Am dem Tag als wir nach Salvador kamen, passierte in Halle etwas unfassbar Schlimmes. Wobei unfassbar… Rechtsextremismus, Hass und Fremdenfeindlichkeit wird in Deutschland, im Internet, weltweit toleriert. Uns überraschen Angriffe wie dieser nicht mehr. Ein geplanter Angriff auf Juden, Muslime, Menschen die in den Augen dieser Menschen „anders“ aussehen oder nur zur falschen Zeit am falschen Ort waren sind längst Alltag. Und alles andere als „Alarmzeichen“.

Plötzlich waren alle Nachrichten über unsere Stadt all over the place. Und wir einen 14-Stunden Flug von allem entfernt.

Gleichzeitigkeit und Medienflut

Während wir hier mit der lokalen Games-Szene in Kontakt kommen, die Stadt kennen lernen, arbeiten und weitere Projekte in Brasilien vorbereiten, haben wir immer wieder Halle gegoogelt. Geht es allen gut? Was ist passiert? Wer war der Täter? Warum konnte das nicht verhindert werden? Welche Aktionen sind jetzt in der Stadt geplant? Wie geht Halle damit um? …

Letztlich waren wir überwältigt von Nachrichten und konnten gleichzeitig nichts tun, weil wir nicht in Halle sind.

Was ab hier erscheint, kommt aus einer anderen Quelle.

(* ===== verification/WorkerTrace.v ===== *)
(** What the worker's primitives record, as rules of [tracked]: the handlers'
    proofs about the order of what they do are built from these. *)
From S2P Require Import Prelude TraceLogic GoTime Timestamp Release GoStrings Run Lifecycle Operations CrashLogic HostDatasets DatasetSwap Worker.
From Stdlib Require Import Ascii.

Open Scope string_scope.
Open Scope list_scope.

(** ** Whether the stack runs, as the trace shows *)

(** Starting and stopping are the only events that change it. *)
Definition quiet (e : event) : bool :=
  match e with EHost _ (ComposeUp _ _ _) _ | EHost _ (ComposeDown _ _) _ => false | _ => true end.

(** Stopped, and not started since. *)
Fixpoint stopped (l : list event) : Prop :=
  match l with
  | EHost _ (ComposeDown _ _) true :: _ => True
  | e :: l => quiet e = true /\ stopped l
  | [] => False
  end.
(** Started with [y], and neither started again nor stopped since. *)
Fixpoint up (y : string) (l : list event) : Prop :=
  match l with
  | EHost _ (ComposeUp _ _ y') true :: _ => y' = y
  | e :: l => quiet e = true /\ up y l
  | [] => False
  end.
(** Every container was seen running and sound since it was started with [y]. *)
Fixpoint healthy (y : string) (l : list event) : Prop :=
  match l with
  | e :: l => quiet e = true /\
      ((exists id s, e = ESeen id s /\ s <> [] /\ Forall (fun c => sound c = true) s /\ up y l) \/ healthy y l)
  | [] => False
  end.

(** Facts that quiet events keep. *)
Class Quiet (P : list event -> Prop) : Prop := quiet_kept : forall e l, quiet e = true -> P l -> P (e :: l).
#[export] Instance quiet_true : Quiet (fun _ => True).
Proof. done. Qed.
#[export] Instance quiet_and P Q : Quiet P -> Quiet Q -> Quiet (fun l => P l /\ Q l).
Proof. intros HP HQ e l He [? ?]. split; [by apply HP|by apply HQ]. Qed.
#[export] Instance quiet_growing P : Growing P -> Quiet P.
Proof. intros HP e l _ Hl. by apply (grows l [e]). Qed.
#[export] Instance quiet_stopped : Quiet stopped.
Proof. intros e l He Hl. destruct e as [? [] []| | | | | | | | |]; done. Qed.
#[export] Instance quiet_up y : Quiet (up y).
Proof. intros e l He Hl. destruct e as [? [] []| | | | | | | | |]; done. Qed.
#[export] Instance quiet_healthy y : Quiet (healthy y).
Proof. intros e l He Hl. cbn. auto. Qed.

Lemma inspect_sound ready l : inspect ready l = Ready -> ready = true /\ Forall (fun c => sound c = true) l.
Proof.
  revert ready. induction l as [|c l IH]; intros ready; cbn; [by destruct ready|]. case_decide; [done|].
  intros [[-> Hc]%andb_true_iff Hl]%IH. split; [done|]. by constructor.
Qed.

(** ** The primitives, whatever is allowed *)

(** The operations there are, and their stacks: no handler adds or removes one. *)
Definition known (w : W) : list (string * string) := map (fun op => (op_ID op, op_StackID op)) (ops w).
Lemma operation_ids_known stackID w id : id ∈ operation_ids stackID (ops w) <-> (id, stackID) ∈ known w.
Proof.
  unfold operation_ids, known. rewrite !list_elem_of_fmap. split.
  - intros (op & -> & Hop). rewrite merge_sort_Permutation, list_elem_of_filter in Hop. destruct Hop as [<- Hop]. by exists op.
  - intros (op & [= -> ->] & Hop). exists op. split; [done|]. by rewrite merge_sort_Permutation, list_elem_of_filter.
Qed.
Lemma known_Update id st cp m t w : 
  trace (set_ops (Update id st cp m t (ops w)) w) = trace w /\ known (set_ops (Update id st cp m t (ops w)) w) = known w.
Proof.
  split; [done|]. unfold known. cbn. unfold Update. rewrite map_map. apply map_ext. intros op. by case_bool_decide.
Qed.

(** The dataset commands of a restore: clones of the snapshot of the tree's own
    datasets under the temporary name, the two renames of the swap, mountpoints
    and promotions. *)
Definition dataset_step (root snapshot op : string) (c : hostcmd) : Prop :=
  match c with
  | DsClone source target => exists n, under root n = true /\ source = n +:+ "@" +:+ snapshot /\ target = temporary root op +:+ TrimPrefix n root
  | DsRename source target => (source = root /\ target = recovery root op) \/ (source = temporary root op /\ target = root)
  | DsMountpoint _ _ | DsPromote _ => True
  | _ => False
  end.

Lemma known_point stackID snapshot dataset compose w :
  trace (add_point stackID snapshot dataset compose w) = trace w /\ known (add_point stackID snapshot dataset compose w) = known w.
Proof. unfold add_point. by destruct (bool_decide _). Qed.
Lemma known_snapshot stackID operation snapshot kind w :
  trace (add_snapshot stackID operation snapshot kind w) = trace w /\ known (add_snapshot stackID operation snapshot kind w) = known w.
Proof. unfold add_snapshot. by destruct (bool_decide _). Qed.

Section Primitives.
Context `{WorkerEnv} (rows : list (string * string)) (allowed : event -> list event -> Prop) (base : list event).
Definition same (w : W) : Prop := known w = rows.
Abbreviation tracked := (TraceLogic.tracked (E:=string) same trace allowed base).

Und hier in Salvador gibt es ohnehin ganz andere Themen, die die Medien prägen – die Ölkatastrophe im Norden von Bahia zum Beispiel. Sogar hier in Salvador am Strand konnte man die Ölklumpen sehen.

Die Idee zur Installation

Deshalb haben wir uns für unser zweites Projekt entschieden, etwas genau darüber zu machen: Halle / Salvador. Zwei Städte, Medienüberflutung, unterschiedliche Sprachen, Töne, Probleme. Alles gleichzeitig. Und alles ist irgendwie gleich wichtig.

In unserer Installation gibt es zwei Ebenen: Im Hintergrund Nachrichten und Bilder aus Halle. Im Vordergrund Salvador. Bilder der Stadt, Kuriositäten, Sounds und Medienaufnahmen der Ölkatastrophe.

Um Halle bewusst wahrzunehmen, muss der Benutzer das Auge über Nachrichten gedrückt halten und sieht so eine Vignette von Halle. Salvador wird für diesen Moment zur Seite geschoben. Dazu werden außerdem Töne um den Vorfall in Halle gespielt.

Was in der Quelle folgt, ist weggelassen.